What is the probability that more than $t$ boxes are needed to find all $n$ gifts?
This is what I have worked out so far:
I know this is a variation on the coupon collector problem. I let $X$ be a random variable which is the number of boxes bought before all $n$ gifts are found. Finding $\Bbb E[X]$ is simple enough:
Let$$X=X_1+X_2+...+X_n$$
$$\text{Every $X_i$ is distributed geometrically, with probability of success $\frac{n-i}{n}$}$$ Now because each $X_i$ is independent we use the linearity of expectation: $$\Bbb E[X]=\Bbb E[X_1]+\Bbb E[X_2]+...+\Bbb E[X_n]$$ $$=1+\frac{n}{n-1}+\frac{n}{n-2}+...+n$$ $$=n(1+\frac{1}{2}+\frac{1}{3}+...+\frac{1}{n})$$ $$=n\sum_{i=1}^n \frac{1}{i} $$ Now, how do I apply this to the question above to obtain $\Bbb P[X\geq t]?$ Apologies if this seems obvious. Edit: Seemingly the expected value will not help to obtain the answer I'm looking for.
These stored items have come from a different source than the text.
(* ===== verification/F32.v ===== *)
(** * Rust's [f32]

    The 32-bit floating-point numbers of the language, on the Standard
    Library's specification of IEEE 754 arithmetic (24 bits of precision, round
    to nearest, ties to even), with the conversions and the methods the program
    uses, and the facts on their order that need no rounding analysis. *)

From S2P Require Import Prelude.
From Stdlib Require Import SpecFloat.

Local Open Scope Z_scope.

Module F32.

Definition f32 : Type := spec_float.

(** [x as f32] of an integer. *)
Definition of_int (z : Z) : f32 := binary_normalize 24 128 z 0 false.

Definition add : f32 -> f32 -> f32 := SFadd 24 128.
Definition sub : f32 -> f32 -> f32 := SFsub 24 128.
Definition mul : f32 -> f32 -> f32 := SFmul 24 128.
Definition div : f32 -> f32 -> f32 := SFdiv 24 128.

(** A decimal literal is the nearest number to the quotient [n / d]. *)
Definition lit (n d : Z) : f32 := div (of_int n) (of_int d).

(** The comparison operators: all false on a NaN. *)
Definition lt (x y : f32) : bool := SFltb x y.
Definition le (x y : f32) : bool := SFleb x y.
Definition gt (x y : f32) : bool := lt y x.
Definition ge (x y : f32) : bool := le y x.

Definition is_nan (x : f32) : bool :=
  match x with S754_nan => true | _ => false end.
Definition is_finite (x : f32) : bool :=
  match x with S754_zero _ | S754_finite _ _ _ => true | _ => false end.

(** [f32::max] and [f32::min]: the other operand where one is a NaN. *)
Definition max (x y : f32) : f32 :=
  if is_nan x then y else if is_nan y then x else if lt x y then y else x.
Definition min (x y : f32) : f32 :=
  if is_nan x then y else if is_nan y then x else if lt y x then y else x.

(** [f32::clamp] panics unless [lo <= hi] holds; a NaN stays a NaN. *)
Definition clamp (x lo hi : f32) : option f32 :=
  if le lo hi then Some (if lt x lo then lo else if gt x hi then hi else x) else None.

(** [x as u32]: towards zero, saturating, zero for a NaN. *)
Definition to_u32 (x : f32) : Z :=
  match x with
  | S754_finite false m e =>
      Z.min Int.u32_max (if 0 <=? e then Zpos m * 2 ^ e else Zpos m / 2 ^ (- e))
  | S754_infinity false => Int.u32_max
  | _ => 0
  end.

(** [f32::ceil] *)
Definition ceil (x : f32) : f32 :=
  match x with
  | S754_finite s m e =>
      if 0 <=? e then x
      else let d := 2 ^ (- e) in
           binary_normalize 24 128 (if s then - (Zpos m / d) else (Zpos m + d - 1) / d) 0 s
  | _ => x
  end.

(** ** The order

    On numbers that are not NaN the comparison is that of a key, lexicographic
    in sign, exponent and mantissa. *)
Definition key (x : f32) : Z * Z * Z :=
  match x with
  | S754_infinity true => (-2, 0, 0)
  | S754_finite true m e => (-1, - e, - Zpos m)
  | S754_zero _ => (0, 0, 0)
  | S754_finite false m e => (1, e, Zpos m)
  | S754_infinity false => (2, 0, 0)
  | S754_nan => (0, 0, 0)
  end.

Definition key_lt (k l : Z * Z * Z) : Prop :=
  k.1.1 < l.1.1 \/ (k.1.1 = l.1.1 /\ (k.1.2 < l.1.2 \/ (k.1.2 = l.1.2 /\ k.2 < l.2))).

Lemma compare_key x y c : SFcompare x y = Some c ->
  match c with Lt => key_lt (key x) (key y) | Eq => key x = key y | Gt => key_lt (key y) (key x) end.
Proof.
  unfold key_lt.
  destruct x as [?|[]| |[] m e], y as [?|[]| |[] m' e']; cbn [SFcompare]; intros [= <-];
    cbn [key fst snd]; auto with lia; try lia;
    destruct (Z.compare_spec e e') as [->|?|?]; cbn [CompOpp]; try lia;
    change (Pos.compare_cont Eq m m') with (Pos.compare m m');
    destruct (Pos.compare_spec m m') as [->|?|?]; cbn [CompOpp]; auto; lia.
Qed.

Lemma compare_some x y : is_nan x = false -> is_nan y = false -> exists c, SFcompare x y = Some c.
Proof. destruct x as [?|[]| |[] m e], y as [?|[]| |[] m' e']; cbn; eauto; done. Qed.

Lemma key_lt_trans k l m : key_lt k l -> key_lt l m -> key_lt k m.
Proof. unfold key_lt. lia. Qed.
Lemma key_lt_irrefl k : ~ key_lt k k.
Proof. unfold key_lt. lia. Qed.

Lemma le_key x y : is_nan x = false -> is_nan y = false ->
  le x y = true <-> ~ key_lt (key y) (key x).
Proof.
  intros Hx Hy. destruct (compare_some x y Hx Hy) as [c Hc]. unfold le, SFleb. rewrite Hc.
  pose proof (compare_key _ _ _ Hc) as H. destruct c; split; intros E; try done.
  - rewrite H. apply key_lt_irrefl.
  - intros H'. eapply key_lt_irrefl, key_lt_trans; eauto.
Qed.

Lemma lt_key x y : is_nan x = false -> is_nan y = false ->
  lt x y = true <-> key_lt (key x) (key y).
Proof.
  intros Hx Hy. destruct (compare_some x y Hx Hy) as [c Hc]. unfold lt, SFltb. rewrite Hc.
  pose proof (compare_key _ _ _ Hc) as H. destruct c; split; intros E; try done.
  - rewrite H in E. by destruct (key_lt_irrefl _ E).
  - destruct (key_lt_irrefl (key x)). eapply key_lt_trans; eauto.
Qed.

Lemma lt_key_false x y : is_nan x = false -> is_nan y = false ->
  lt x y = false <-> ~ key_lt (key x) (key y).
Proof. intros Hx Hy. rewrite <- (lt_key x y) by done. destruct (lt x y); intuition congruence. Qed.

Lemma le_not_nan x y : le x y = true -> is_nan x = false /\ is_nan y = false.
Proof. by destruct x, y. Qed.
Lemma lt_not_nan x y : lt x y = true -> is_nan x = false /\ is_nan y = false.
Proof. by destruct x, y. Qed.

Lemma key_not_lt_trans k l m : ~ key_lt l k -> ~ key_lt m l -> ~ key_lt m k.
Proof. unfold key_lt. lia. Qed.

Lemma le_trans x y z : le x y = true -> le y z = true -> le x z = true.
Proof.
  intros H1 H2. destruct (le_not_nan _ _ H1), (le_not_nan _ _ H2).
  apply le_key in H1, H2; try done. apply le_key; try done. eapply key_not_lt_trans; eauto.
Qed.

Lemma le_refl x : is_nan x = false -> le x x = true.
Proof. intros H. apply le_key; try done. apply key_lt_irrefl. Qed.

Lemma lt_le x y : lt x y = true -> le x y = true.
Proof.
  intros H. destruct (lt_not_nan _ _ H). apply lt_key in H; try done. apply le_key; try done.
  intros H'. eapply key_lt_irrefl, key_lt_trans; eauto.
Qed.

Lemma not_lt_le x y : is_nan x = false -> is_nan y = false -> lt x y = false -> le y x = true.
Proof. intros Hx Hy H. apply lt_key_false in H; try done. by apply le_key. Qed.

Lemma le_not_lt x y : le x y = true -> lt y x = false.
Proof.
  intros H. destruct (le_not_nan _ _ H). apply le_key in H; try done. by apply lt_key_false.
Qed.

(** [max] is an upper bound of its operands, except for those that are NaN. *)
Lemma max_ge_r x y : is_nan y = false -> le y (max x y) = true.
Proof.
  intros H. unfold max. destruct (is_nan x) eqn:Hx; [by apply le_refl|]. rewrite H.
  destruct (lt x y) eqn:E; [by apply le_refl|]. by apply not_lt_le.
Qed.

Lemma max_le x y z : is_nan y = false -> le x z = true -> le y z = true -> le (max x y) z = true.
Proof. intros H Hx Hy. unfold max. rewrite H. by repeat case_match. Qed.

Lemma clamp_spec x lo hi y : is_nan x = false -> clamp x lo hi = Some y ->
  le lo y = true /\ le y hi = true.
Proof.
  intros Hx. unfold clamp, gt. destruct (le lo hi) eqn:E; [|done]. intros [= <-].
  destruct (le_not_nan _ _ E) as [Hl Hh].
  destruct (lt x lo) eqn:E1; [split; [by apply le_refl | done]|].
  destruct (lt hi x) eqn:E2; [split; [done | by apply le_refl]|].
  split; by apply not_lt_le.
Qed.

(** ** No NaN out of finite numbers *)
Lemma iter_invariant {A} (f : A -> A) (P : A -> Prop) : (forall a, P a -> P (f a)) ->
  forall n a, P a -> P (iter_pos f n a).
Proof. intros Hf n. induction n as [n IH|n IH|]; intros a Ha; cbn [iter_pos]; auto. Qed.

Lemma shr_nonneg p q m e l : 0 <= m -> 0 <= shr_m (shr_fexp p q m e l).1.
Proof.
  intros H. unfold shr_fexp, shr. case_match; cbn [fst].
  - destruct l as [|[]]; done.
  - apply (iter_invariant shr_1 (λ r, 0 <= shr_m r)).
    + intros [mm r s] Hm. cbn in Hm. destruct mm as [|[]|]; cbn; lia.
    + destruct l as [|[]]; done.
  - destruct l as [|[]]; done.
Qed.

Lemma round_not_nan s m e l : 0 <= m -> is_nan (binary_round_aux 24 128 s m e l) = false.
Proof.
  intros H. unfold binary_round_aux.
  pose proof (shr_nonneg 24 128 m e l H) as H1. destruct (shr_fexp 24 128 m e l) as [r1 e1].
  cbn [fst] in H1.
  assert (H2 : 0 <= round_nearest_even (shr_m r1) (loc_of_shr_record r1)).
  { destruct r1 as [m1 [] []]; cbn in *; repeat case_match; lia. }
  pose proof (shr_nonneg 24 128 _ e1 loc_Exact H2) as H3.
  destruct (shr_fexp 24 128 _ e1 loc_Exact) as [r2 e2]. cbn [fst] in H3.
  destruct (shr_m r2); [done | case_match; done | lia].
Qed.

Lemma mul_not_nan x y : is_finite x = true -> is_finite y = true -> is_nan (mul x y) = false.
Proof.
  destruct x as [?|?| |? mx ex], y as [?|?| |? my ey]; try done.
  intros _ _. by apply round_not_nan.
Qed.

Lemma finite_between lo hi x : is_finite lo = true -> is_finite hi = true ->
  le lo x = true -> le x hi = true -> is_finite x = true.
Proof. destruct lo as [?|?| |[] ? ?], hi as [?|?| |[] ? ?], x as [?|[]| |? ? ?]; done. Qed.

Example literal_exact : lit 3 2 = S754_finite false 12582912 (-23).
Proof. reflexivity. Qed.
Example cast_truncates : to_u32 (lit 267 100) = 2.
Proof. reflexivity. Qed.
End F32.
I suppose what I need is the CDF of the random variable $X$. Any ideas?
Using the principle of inclusion exclusion, \begin{align} P(\text{more than $t$ boxes are needed}) &=P\left(\bigcup_{i=1}^n\{\text{prize # $i$ is missing}\}\right ) \\&=\sum_{k=1}^n(-1)^{k+1}\hspace{-.7cm}\sum_{i(1)\le i(2)\le \dots\le i(k)}\hspace{-.7cm}P\Big(\text{prizes $i(1),i(2),\dots,i(k)$ are missing}\Big) \\&=\boxed{\sum_{k=1}^n(-1)^{k+1}\binom{n}k\left(1-\frac{k}n\right)^t.} \end{align}